Content Warning: This section of the guide discusses violence, anti-gay bias, transphobia, suicide, and sexual assault.

Butler introduces their investigation of the “undoing” of gender. Gender is socially reproduced through performance and relies on recognition. Humans desire recognition, and many humans are marginalized by lack of recognition. Maintaining a socially unintelligible identity forms a paradox of being both resistant to and dependent on social norms. The project of undoing gender seeks to make the norms by which “humanness” is conferred more inclusive.
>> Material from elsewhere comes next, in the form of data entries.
(* ===== verification/SymbolSpec.v ===== *)
(** * Buckets of the symbol table (for Symbol.v)

    A bucket is a chain of pairs.  Both loops over a bucket walk it in the
    same way: pairs whose symbol was dropped by a collection are taken out,
    the others are passed until one is found.  The walk is proved once, for
    any function that makes its steps. *)

From Stdlib Require Import ZArith List Lia Bool.
From S2P Require Import Prelude.
From S2P Require Import Object.
From S2P Require Import Memory.
From S2P Require Import Heap.
From S2P Require Import Symbol.
From S2P Require Import EnvSpec.
Import ListNotations.

#[local] Opaque MAKE_OBJECT OBJECT_DATUM OBJECT_TYPE OBJECT_ADDRESS.

(** ** The walk of a list of pairs *)

Fixpoint walk (live hit : Z -> bool) (ps : list Z) : list Z * list Z :=
  match ps with
  | [] => ([], [])
  | p :: ps =>
      if live p then
        if hit p then ([], p :: ps)
        else let (x, y) := walk live hit ps in (p :: x, y)
      else walk live hit ps
  end.

Lemma walk_sub live hit ps p : let (x, y) := walk live hit ps in In p (x ++ y) -> In p ps.
Proof.
  induction ps as [|q ps IH]; cbn [walk In]; [auto |].
  destruct (live q); [| destruct (walk live hit ps); auto].
  destruct (hit q); [cbn [app In]; auto |]. destruct (walk live hit ps). cbn [app In]. tauto.
Qed.

Lemma walk_nodup live hit ps : NoDup ps -> let (x, y) := walk live hit ps in NoDup (x ++ y).
Proof.
  induction ps as [|q ps IH]; cbn [walk]; [constructor |]. rewrite NoDup_cons_iff. intros [N D].
  specialize (IH D). destruct (live q); [| exact IH].
  destruct (hit q); [now constructor |]. pose proof (fun p => walk_sub live hit ps p) as Sub.
  destruct (walk live hit ps) as [x y]. cbn [app]. constructor; [| exact IH]. intros H. exact (N (Sub q H)).
Qed.

(** Live pairs stay; what is before the hit is live and no hit. *)
Lemma walk_live live hit ps p : live p = true -> In p ps -> let (x, y) := walk live hit ps in In p (x ++ y).
Proof.
  intros L. induction ps as [|q ps IH]; cbn [walk In]; [tauto |]. intros [-> | H].
  - rewrite L. destruct (hit p); [cbn [app In]; auto |]. destruct (walk live hit ps). cbn [app In]. auto.
  - specialize (IH H). destruct (live q); [| exact IH].
    destruct (hit q); [cbn [app In]; auto |]. destruct (walk live hit ps). cbn [app In]. auto.
Qed.

Lemma walk_found live hit ps : let (x, y) := walk live hit ps in
  match y with
  | p :: _ => live p = true /\ hit p = true
  | [] => forall p, In p ps -> live p = true -> hit p = false
  end.
Proof.
  induction ps as [|q ps IH]; cbn [walk]; [intros p [] |].
  destruct (live q) eqn:L; [destruct (hit q) eqn:H; [auto |] |]; destruct (walk live hit ps) as [x [|r y]];
    try exact IH; intros p [<- | Hp] Lp; try congruence; now apply IH.
Qed.

Section Symbols.
Variable base : Z.
Notation addr := (OBJECT_ADDRESS base).

Definition is_link (w : Z) : bool := WEAK_PAIR_P w || PAIR_P w.

(** The pairs of the chain that starts in the cell [a].  The word at its end
    is not taken for a symbol. *)
Inductive bucket (m : memory) : Z -> list Z -> Prop :=
  | bucket_end a : is_link (m a) = false -> INTERNED_SYMBOL_P (m a) = false -> bucket m a []
  | bucket_link a ps : is_link (m a) = true -> bucket m (addr (m a) + 1) ps -> bucket m a (addr (m a) :: ps).

(** The cell after the pairs. *)
Fixpoint last_cell (a : Z) (ps : list Z) : Z :=
  match ps with [] => a | p :: ps => last_cell (p + 1) ps end.

Lemma bucket_ext m m' a b ps :
  bucket m a ps -> m' b = m a -> (forall p, In p ps -> m' (p + 1) = m (p + 1)) -> bucket m' b ps.
Proof.
  intros H. revert b. induction H as [a L I | a ps L H IH]; intros b E K.
  - apply bucket_end; now rewrite E.
  - rewrite <- E. apply bucket_link; [now rewrite E |]. rewrite E. apply IH; [apply K; now left |].
    intros p Hp. apply K. now right.
Qed.

Lemma bucket_fun m a ps ps' : bucket m a ps -> bucket m a ps' -> ps = ps'.
Proof.
  intros H. revert ps'. induction H as [a L I | a ps L H IH]; intros ps' H'; inversion H'; subst; try congruence.
  f_equal. now apply IH.
Qed.

Lemma bucket_last m a ps : bucket m a ps ->
  is_link (m (last_cell a ps)) = false /\ INTERNED_SYMBOL_P (m (last_cell a ps)) = false.
Proof. induction 1; cbn [last_cell]; auto. Qed.

Lemma last_cell_cases a ps : last_cell a ps = a \/ exists p, In p ps /\ last_cell a ps = p + 1.
Proof.
  revert a. induction ps as [|p ps IH]; intros a; [now left |]. right. cbn [last_cell].
  destruct (IH (p + 1)) as [-> | (q & Hq & ->)]; [exists p | exists q]; cbn [In]; auto.
Qed.

Lemma bucket_app m a x y : bucket m a (x ++ y) -> bucket m (last_cell a x) y.
Proof.
  revert a. induction x as [|p x IH]; intros a; cbn [app last_cell]; [auto |].
  intros H. inversion H as [| a' ps L H' E1 E2]; subst. now apply IH.
Qed.

(** The word that leads to the pair [p]. *)
Fixpoint link_to (m : memory) (a : Z) (ps : list Z) (p : Z) : Z :=
  match ps with
  | [] => 0
  | q :: ps => if p =? q then m a else link_to m (q + 1) ps p
  end.

Lemma link_to_ext m m' a b ps p :
  m' b = m a -> (forall q, In q ps -> m' (q + 1) = m (q + 1)) -> link_to m' b ps p = link_to m a ps p.
Proof.
  revert a b. induction ps as [|q ps IH]; intros a b E K; cbn [link_to]; [reflexivity |].
  destruct (p =? q); [exact E |]. apply IH; [apply K; now left | intros r Hr; apply K; now right].
Qed.

Lemma link_to_app m a x y p : ~ In p x -> link_to m a (x ++ y) p = link_to m (last_cell a x) y p.
Proof.
  revert a. induction x as [|q x IH]; intros a N; cbn [app link_to last_cell]; [reflexivity |].
  destruct (Z.eqb_spec p q) as [-> |]; [now destruct N; left |]. apply IH. intros H. apply N. now right.
Qed.

(** What a store in the link of one pair does to the links of the others. *)
Lemma link_to_store m a x p y w q :
  NoDup (x ++ p :: y) -> (forall r, In r (x ++ p :: y) -> a <> r + 1) ->
  link_to (store m (last_cell a x) w) a (x ++ p :: y) q = if q =? p then w else link_to m a (x ++ p :: y) q.
Proof.
  revert a. induction x as [|r x IH]; intros a ND Na; cbn [app link_to last_cell] in *.
  - destruct (Z.eqb_spec q p); [now rewrite store_same |].
    apply link_to_ext; [apply store_other | intros t Ht; apply store_other]; apply not_eq_sym, Na; auto using in_eq, in_cons.
  - apply NoDup_cons_iff in ND as [Nr ND].
    destruct (Z.eqb_spec q r) as [-> |].
    + destruct (Z.eqb_spec r p) as [-> |]; [destruct Nr; apply in_or_app; right; now left |].
      apply store_other. destruct (last_cell_cases (r + 1) x) as [-> | (t & Ht & ->)]; apply Na; [now left |].
      right. apply in_or_app. now left.
    + apply IH; [exact ND |]. intros t Ht E. apply Nr. now replace r with t by lia.
Qed.

(** A pair put at the end. *)
Lemma bucket_snoc m a ps w :
  bucket m a ps -> NoDup ps -> (forall p, In p ps -> a <> p + 1) ->
  is_link w = true -> is_link (m (addr w + 1)) = false -> INTERNED_SYMBOL_P (m (addr w + 1)) = false ->
  addr w + 1 <> last_cell a ps -> bucket (store m (last_cell a ps) w) a (ps ++ [addr w]).
Proof.
  intros H. induction H as [a L I | a ps L H IH]; intros ND Na Lw Le Ie Nw; cbn [last_cell app] in *.
  - rewrite <- (store_same m a w) at 2. apply bucket_link; rewrite store_same; [exact Lw |].
    apply bucket_end; rewrite store_other; auto.
  - apply NoDup_cons_iff in ND as [Np ND].
    assert (E : store m (last_cell (addr (m a) + 1) ps) w a = m a).
    { apply store_other. destruct (last_cell_cases (addr (m a) + 1) ps) as [-> | (q & Hq & ->)].
      - apply Na. now left.
      - apply Na. now right. }
    rewrite <- E at 2. apply bucket_link; rewrite E; [exact L |].
    apply IH; auto. intros p Hp Eq. apply Np. now replace (addr (m a)) with p by lia.
Qed.

(** The word before a pair replaced by another that leads to the same pair. *)
Lemma bucket_set m a x p y w :
  bucket m a (x ++ p :: y) -> NoDup (x ++ p :: y) -> (forall q, In q (x ++ p :: y) -> a <> q + 1) ->
  is_link w = true -> addr w = p -> bucket (store m (last_cell a x) w) a (x ++ p :: y).
Proof.
  revert a. induction x as [|q x IH]; intros a H ND Na Lw Aw; cbn [last_cell app] in *.
  - revert Aw. inversion H as [| a' ps L H' E1 E2]; subst. intros Aw.
    replace (addr (m a)) with (addr (store m a w a)) by (rewrite store_same; exact Aw).
    apply bucket_link; rewrite store_same; [exact Lw |]. rewrite Aw. apply (bucket_ext m _ _ _ _ H').
    + apply store_other. intros E. exact (Na (addr (m a)) (or_introl eq_refl) (eq_sym E)).
    + intros r Hr. apply store_other. intros E. exact (Na r (or_intror Hr) (eq_sym E)).
  - inversion H as [| a' ps L H' E1 E2]; subst. apply NoDup_cons_iff in ND as [Nq ND].
    assert (E : store m (last_cell (addr (m a) + 1) x) w a = m a).
    { apply store_other. destruct (last_cell_cases (addr (m a) + 1) x) as [-> | (q & Hq & ->)].
      - apply Na. now left.
      - apply Na. right. apply in_or_app. now left. }
    rewrite <- E at 2. apply bucket_link; rewrite E; [exact L |].
    apply IH; auto. intros r Hr Eq. apply Nq. now replace (addr (m a)) with r by lia.
Qed.

(** ** The walk of a bucket *)

Section Walk.
Context {A : Type}.
Variable F : nat -> Z -> act A.
Variables live hit : Z -> bool.
Variables cell ok : Z -> Prop.
Variable m0 : memory.
Definition agree (m : memory) : Prop := forall x, ~ cell x -> m x = m0 x.
Hypothesis skip : forall n a s p, agree (mem s) -> is_link (mem s a) = true -> addr (mem s a) = p ->
  ok p -> live p = true -> hit p = false -> F (S n) a s = F n (p + 1) s.
Hypothesis drop : forall n a s p, agree (mem s) -> is_link (mem s a) = true -> addr (mem s a) = p ->
  ok p -> live p = false -> F (S n) a s = F n a (set_mem s (store (mem s) a (mem s (p + 1)))).

Lemma walk_run ps : forall a s n,
  bucket (mem s) a ps -> (length ps < n)%nat -> agree (mem s) -> cell a ->
  (forall p, In p ps -> cell (p + 1) /\ ok p /\ a <> p + 1) -> NoDup ps ->
  let (x, y) := walk live hit ps in
  exists m' n', F n a s = F (S n') (last_cell a x) (set_mem s m')
    /\ bucket m' a (x ++ y) /\ agree m'
    /\ (forall p, In p (x ++ y) -> link_to m' a (x ++ y) p = link_to (mem s) a ps p)
    /\ (forall c, c <> a -> (forall p, In p ps -> c <> p + 1) -> m' c = mem s c).
Proof.
  induction ps as [|p ps IH]; intros a s n H L Ag Ca Cs ND; cbn [walk length] in *;
    (destruct n as [|n]; [lia |]); inversion H as [a' Le Ie | a' ps' Lk H' E1 E2]; subst.
  - exists (mem s), n. cbn [last_cell app]. split; [now destruct s |]. auto.
  - set (p := addr (mem s a)) in *. destruct (Cs p (or_introl eq_refl)) as (C1 & C2 & Na).
    apply NoDup_cons_iff in ND as [Np ND].
    destruct (live p) eqn:Lv; [destruct (hit p) eqn:Hi |].
    + exists (mem s), n. cbn [last_cell app]. split; [now destruct s |]. auto.
    + rewrite (skip n a s p Ag Lk eq_refl C2 Lv Hi).
      specialize (IH (p + 1) s n H' ltac:(lia) Ag C1).
      destruct (walk live hit ps) as [x y].
      destruct IH as (m' & n' & R & B & Ag' & Lk' & Fr); [| exact ND |].
      { intros q Hq. destruct (Cs q (or_intror Hq)) as (D1 & D2 & _). split; [exact D1 |]. split; [exact D2 |].
        intros E. apply Np. now replace p with q by lia. }
      exists m', n'. cbn [last_cell app]. split; [exact R |].
      assert (E : m' a = mem s a) by (apply Fr; [exact Na | intros q Hq; apply (Cs q (or_intror Hq))]).
      split.
      { unfold p at 1. rewrite <- E. apply bucket_link; rewrite E; [exact Lk | exact B]. }
      split; [exact Ag' |]. split.
      * intros q Hq. cbn [link_to]. fold p. destruct (Z.eqb_spec q p); [exact E |].
        apply Lk'. destruct Hq; [congruence | assumption].
      * intros c Nc Ns. apply Fr; [apply Ns; now left | intros q Hq; apply Ns; now right].
    + rewrite (drop n a s p Ag Lk eq_refl C2 Lv).
      set (m1 := store (mem s) a (mem s (p + 1))).
      assert (B1 : bucket m1 a ps).
      { apply (bucket_ext (mem s) m1 (p + 1) a ps H').
        - apply store_same.
        - intros q Hq. apply store_other. intros E. exact (proj2 (proj2 (Cs q (or_intror Hq))) (eq_sym E)). }
      assert (Ag1 : agree m1).
      { intros x Nx. unfold m1. rewrite store_other; [exact (Ag x Nx) | intros ->; contradiction]. }
      specialize (IH a (set_mem s m1) n B1 ltac:(lia) Ag1 Ca (fun q Hq => Cs q (or_intror Hq)) ND).
      pose proof (fun q => walk_sub live hit ps q) as Sub.
      destruct (walk live hit ps) as [x y]. destruct IH as (m' & n' & R & B & Ag' & Lk' & Fr).
      exists m', n'. split; [exact R |]. split; [exact B |]. split; [exact Ag' |]. split.
      { intros q Hq. rewrite (Lk' q Hq). cbn [link_to]. fold p.
        destruct (Z.eqb_spec q p) as [-> |]; [destruct (Np (Sub p Hq)) |].
        apply link_to_ext; [apply store_same |]. intros r Hr. apply store_other. intros E.
        exact (proj2 (proj2 (Cs r (or_intror Hr))) (eq_sym E)). }
      intros c Nc Ns. rewrite Fr; [unfold m1; cbn [set_mem mem]; now apply store_other | exact Nc | intros q Hq; apply Ns; now right].
Qed.

End Walk.
End Symbols.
Butler ties the issue of inclusivity directly to survival, citing the intersex community’s stance against coercive surgery and the pathologization of transgender identities in seeking medical and legal affirmation. Gay and lesbian marriage rights highlight a paradox: Gay and lesbian partnerships must either submit to heteronormative ideals or live outside what is accepted. Butler acknowledges violence against marginalized individuals like Brandon Teena, Mathew Shephard, and Gwen Araujo, linking their deaths to broader “coercive acts of ‘correction’” (6). Because queer theory and feminism oppose rigid legislation of gender identity, Butler asserts their importance in seeking affirmation of transgender and intersex individuals.

The premise that gender is naturally aligned with sex is one method by which gender is socially reproduced, though the meaning of gender changes over time.